Denzel Washington (sempre um prazer em ver) vive um advogado bem mediano que tem uma vida completamente sem brilho e/ou felicidade. Quando o fundador do escritório em que trabalha falece, as soluções de continuidade dadas pela herdeira e seu novo administrador o colocam em grande desconforto.

Neste momento, o até então corretíssimo advogado resolve dar uma pequena flexibilizada nas regras éticas e atropela alguns conceitos básicos da profissão.

Daí em diante, os fatos vão se sucedendo contra as ideias dele e sua situação vai se complicando a cada dia. O que fazer é a dúvida que o filme coloca em discussão.

No elenco Collin Farrell – irregular como sempre – Carmen Ejogo (SELMA) e Amanda Warren (TRÊS ANÚNCIOS PARA UM CRIME).

Paradoxalmente, a melhor e a pior coisa de ROMAN J. ISRAEL, ESQUIRE é sua proposta de saída para o personagem central, desencantada e desiludida como a vida dele.

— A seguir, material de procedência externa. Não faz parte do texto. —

(** The output row of [filter_tables] for one entry of
    [candidate_overlap], if there is one. *)
Definition filter_passed (ltable : list (Row K))
    (has_output_attributes : bool) (r_row : Row K) (item : K * Z)
    : list (OutRow K Score) :=
  match build_dict_from_table ltable !! item.1 with
  | Some l_row =>
      if item.2 >? 0
      then [mkOutRow item.1 (row_key r_row)
              (if has_output_attributes then project_attrs l_row r_row
               else [])
              None]
      else []
  | None => []
  end.

(** The rows of [filter_tables]. *)
Definition filter_tables_rows (self : PositionFilter Th)
    (ltable rtable : list (Row K)) (has_output_attributes : bool)
    : list (OutRow K Score) :=
  r_row ← join_rows rtable;
  if bool_decide (row_join r_row = EmptyString) then []
  else
    item ← map_to_list
             (default ∅ (join_candidates ltable rtable (pf_tokenizer self)
                           (pf_sim_measure_type self) (pf_threshold self)
                           r_row));
    filter_passed ltable has_output_attributes r_row item.

End JoinSpec.

(** ** The dictionaries of [filter_pair] with and without positions *)

(** Two dictionaries with the same tokens, the first holding 0 where the
    second holds a position. *)
Definition positions_lost (d0 d1 : gmap Z Z) : Prop :=
  forall t,
    (d0 !! t = None /\ d1 !! t = None)
    \/ (d0 !! t = Some 0 /\ exists v, d1 !! t = Some v /\ 0 <= v).

(** ** Inputs of the scenarios of section 8 and of the examples below *)

Module Scenarios.
Import SpecModel.
Local Open Scope string_scope.

(** A whitespace tokenizer in set mode and in bag mode, and q-gram
    tokenizers. *)
Definition ws_set : Tokenizer := mkTokenizer (Delimiter " "%char) true.
Definition ws_bag : Tokenizer := mkTokenizer (Delimiter " "%char) false.
Definition qgram3 : Tokenizer := mkTokenizer (Qgram 3) true.
Definition qgram2 : Tokenizer := mkTokenizer (Qgram 2) false.

(** Scenario 4: Dice at threshold 0.5. *)
Definition dice_ltable : list (Row Z) := [mkRow 1 "a b c d" []].
Definition dice_rtable : list (Row Z) := [mkRow 1 "a b e f" []].

(** Scenario 5: two empty join values. *)
Definition empty_ltable : list (Row Z) := [mkRow 1 "" []].
Definition empty_rtable : list (Row Z) := [mkRow 1 "" []].

(** Scenario 3: edit distance at threshold 1 on 2-grams. *)
Definition kitten_ltable : list (Row Z) := [mkRow 1 "kitten" []].
Definition kitten_rtable : list (Row Z) :=
  [mkRow 1 "kitten" []; mkRow 2 "sitten" []; mkRow 3 "sitting" []].

(** A left table and a probe for Jaccard at threshold 0.6: row 1 has
    eight tokens, and its first two ordered tokens are the second and the
    third ordered token of the probe, which has five. *)
Definition prune_ltable : list (Row Z) :=
  [mkRow 1 "a b c d e f g h" []; mkRow 2 "c d e f g h p q" [];
   mkRow 3 "c d e f g h p q" []].
Definition prune_rtable : list (Row Z) := [mkRow 9 "x a b p q" []].
Definition prune_ordering : gmap string Z :=
  spec_gen_token_ordering_for_tables [prune_ltable; prune_rtable] ws_set
    JACCARD.
Definition prune_probe : list Z :=
  spec_order_using_token_ordering (spec_tokenize "x a b p q" ws_set JACCARD)
    prune_ordering.

(** Two rows with a repeated word, for the overlap join. *)
Definition repeat_ltable : list (Row Z) := [mkRow 1 "a a b" []].
Definition repeat_rtable : list (Row Z) := [mkRow 1 "a a c" []].

(** A black box for the black-box join: 1 for equal join values, else 0. *)
Definition exact_match (l r : JoinValue) : Q :=
  match l, r with
  | JoinString a, JoinString b => if String.eqb a b then 1%Q else 0%Q
  | JoinTokens a, JoinTokens b => if bool_decide (a = b) then 1%Q else 0%Q
  | _, _ => 0%Q
  end.

End Scenarios.

(** * Proofs *)

(** ** Python list primitives *)

Lemma py_slice_to_lookup {A : Type} (l : list A) (stop : Z) (p : nat) (x : A) :
  Z.of_nat p < stop -> l !! p = Some x -> py_slice_to l stop !! p = Some x.
Proof.
  intros Hp Hl. unfold py_slice_to.
  apply lookup_lt_Some in Hl as Hlen.
  destruct (stop <? 0) eqn:Hneg; [lia|].
  rewrite lookup_take_lt by lia. done.
Qed.

Lemma py_slice_to_take {A : Type} (l : list A) (stop : Z) :
  exists n, py_slice_to l stop = take n l.
Proof. unfold py_slice_to. eauto. Qed.
(** X2: the options of the vector that depend on the context: both
    architecture options carry the name the distribution gives the
    architecture, the recommends option is [true] or [false] as
    configured, and the dpkg option carries what [find_binary] found,
    the word [None] when it found nothing; the vector is returned all
    the same. *)
Theorem apt_cmd_context_options (context : Context) (command : string)
    (w : World) :
  ∃ v, apt_cmd context command w = (w, Ok v) ∧
    let debarch :=
      distribution_architecture (distribution (config context))
        (architecture (config context)) in
    options_for "APT::Architecture" v
    = ["APT::Architecture=" +:+ debarch; "APT::Architectures=" +:+ debarch] ∧
    options_for "APT::Install-Recommends=" v
    = [if with_recommends (config context)
       then "APT::Install-Recommends=true"
       else "APT::Install-Recommends=false"] ∧
    options_for "Dir::Bin::DPkg=" v
    = [match find_binary "dpkg" (tools (config context)) (nodes w) with
       | Some p => "Dir::Bin::DPkg=" +:+ Paths.str p
       | None => "Dir::Bin::DPkg=None"
       end].
Proof.
  run_vector. unfold options_for.
  destruct (find_binary "dpkg" (tools (config context)) (nodes w));
    destruct (with_recommends (config context)),
      (with_docs (config context)), (repository_key_check (config context));
    known_prefixes; destruct (String.eqb command "-o"); simpl;
    rewrite ?prefix_empty; repeat split; reflexivity.
Qed.

End VectorLayout.

(** ** Invocations that fail early, and what they always do *)

Section InvocationOutcomes.
Context `{Collaborators}.

(** X3: when the source mounts cannot be set up, neither backend runs
    anything: the exception is raised again, the only call made is the
    attempt to enter the mounts, and the file system is what that
    attempt left. *)
Theorem invoke_without_mounts (context : Context)
    (command operation verb : string) (pk options mounts : list string)
    (apivfs : bool) (w : World) (fs1 : FS) (e : exn) :
  source_mounts_enter (config context) (nodes w) = (fs1, Raise e) →
  invoke_apt context command operation pk apivfs mounts w
  = (mkWorld fs1 (calls w ++ [EvSourceMountsEnter]), Raise e)
  ∧ invoke_zypper context verb pk options apivfs w
    = (mkWorld fs1 (calls w ++ [EvSourceMountsEnter]), Raise e).
Proof.
  intros Henter. split.
  - unfold invoke_apt. unfold_monad. by rewrite Henter.
  - rewrite invoke_zypper_steps. by rewrite Henter.
Qed.

(** X4: once the source mounts are in place, [invoke_apt] runs one
    process and leaves the mounts again, whether the process failed or
    not; the file system is what leaving the mounts left; a failure of
    the process is raised again, unless leaving the mounts fails
    itself. *)
Theorem invoke_apt_outcome (context : Context) (command operation : string)
    (pk mounts : list string) (apivfs : bool) (w : World)
    (fs1 : FS) (sources : list string) :
  source_mounts_enter (config context) (nodes w) = (fs1, Ok sources) →
  ∃ v fs2 r fs3 r3,
    apt_cmd context command (mkWorld fs1 (calls w ++ [EvSourceMountsEnter]))
    = (mkWorld fs1 (calls w ++ [EvSourceMountsEnter]), Ok v) ∧
    run_process (v ++ [operation] ++ sort_packages pk)
      (invoke_sandbox context sources mounts apivfs)
      (environment (config context)) fs1
    = (fs2, r) ∧
    source_mounts_exit (config context) fs2 = (fs3, r3) ∧
    let w' := (invoke_apt context command operation pk apivfs mounts w).1 in
    nodes w' = fs3 ∧
    new_calls w w'
    = [EvSourceMountsEnter;
       EvRun (v ++ [operation] ++ sort_packages pk)
         (invoke_sandbox context sources mounts apivfs)
         (environment (config context));
       EvSourceMountsExit] ∧
    (invoke_apt context command operation pk apivfs mounts w).2
    = match r3, r with
      | Raise e3, _ => Raise e3
      | Ok _, Raise e => Raise e
      | Ok _, Ok _ => Ok ()
      end.
Proof.
  intros Henter.
  destruct (invoke_apt_steps context command operation pk apivfs mounts w
              fs1 sources Henter) as (v & Hv & Hsteps).
  simpl in Hsteps. unfold invoke_apt_cmdline in Hsteps.
  destruct (run_process (v ++ [operation] ++ sort_packages pk)
              (invoke_sandbox context sources mounts apivfs)
              (environment (config context)) fs1) as [fs2 r] eqn:Hrun.
  destruct (source_mounts_exit (config context) fs2) as [fs3 r3] eqn:Hexit.
  exists v, fs2, r, fs3, r3. split; [exact Hv|]. split; [exact Hrun|].
  split; [exact Hexit|]. rewrite Hsteps.
  destruct r3 as [[]|e3]; simpl; rewrite new_calls_app; by destruct r.
Qed.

Um filme difícil de ver, mas com méritos.

 

ROMAN J. ISRAEL, ESQUIRE, by Dan Gilroy, director of NIGHTCRAWLER and screenwriter of the unequal KONG: THE SKULL ISLAND is a legal drama about a lawyer and the ethical dilemmas of the profession.

Denzel Washington (always a pleasure to see) lives a very average lawyer who has a life completely  unhappy. When the founder of the office where he works dies, continuity solutions provided by the heiress and his new administrator put him in great discomfort.

At this time, the very correct lawyer decides to give a little flexibility in the ethical rules and runs over some basic concepts of the profession.

From then on, the events are happening against his ideas and his situation is becoming more complicated every day. What to do is the doubt that the film puts in discussion.

In the cast Collin Farrell – irregular as always – Carmen Ejogo (SELMA) and Amanda Warren (THREE BILLBOARDS OUTSIDE EBBING, MISSOURI).

Paradoxically, the best and the worst thing about ROMAN J. ISRAEL, ESQUIRE is his proposed departure for the central character, disenchanted and disillusioned as his life.

A film hard to see, but with merits.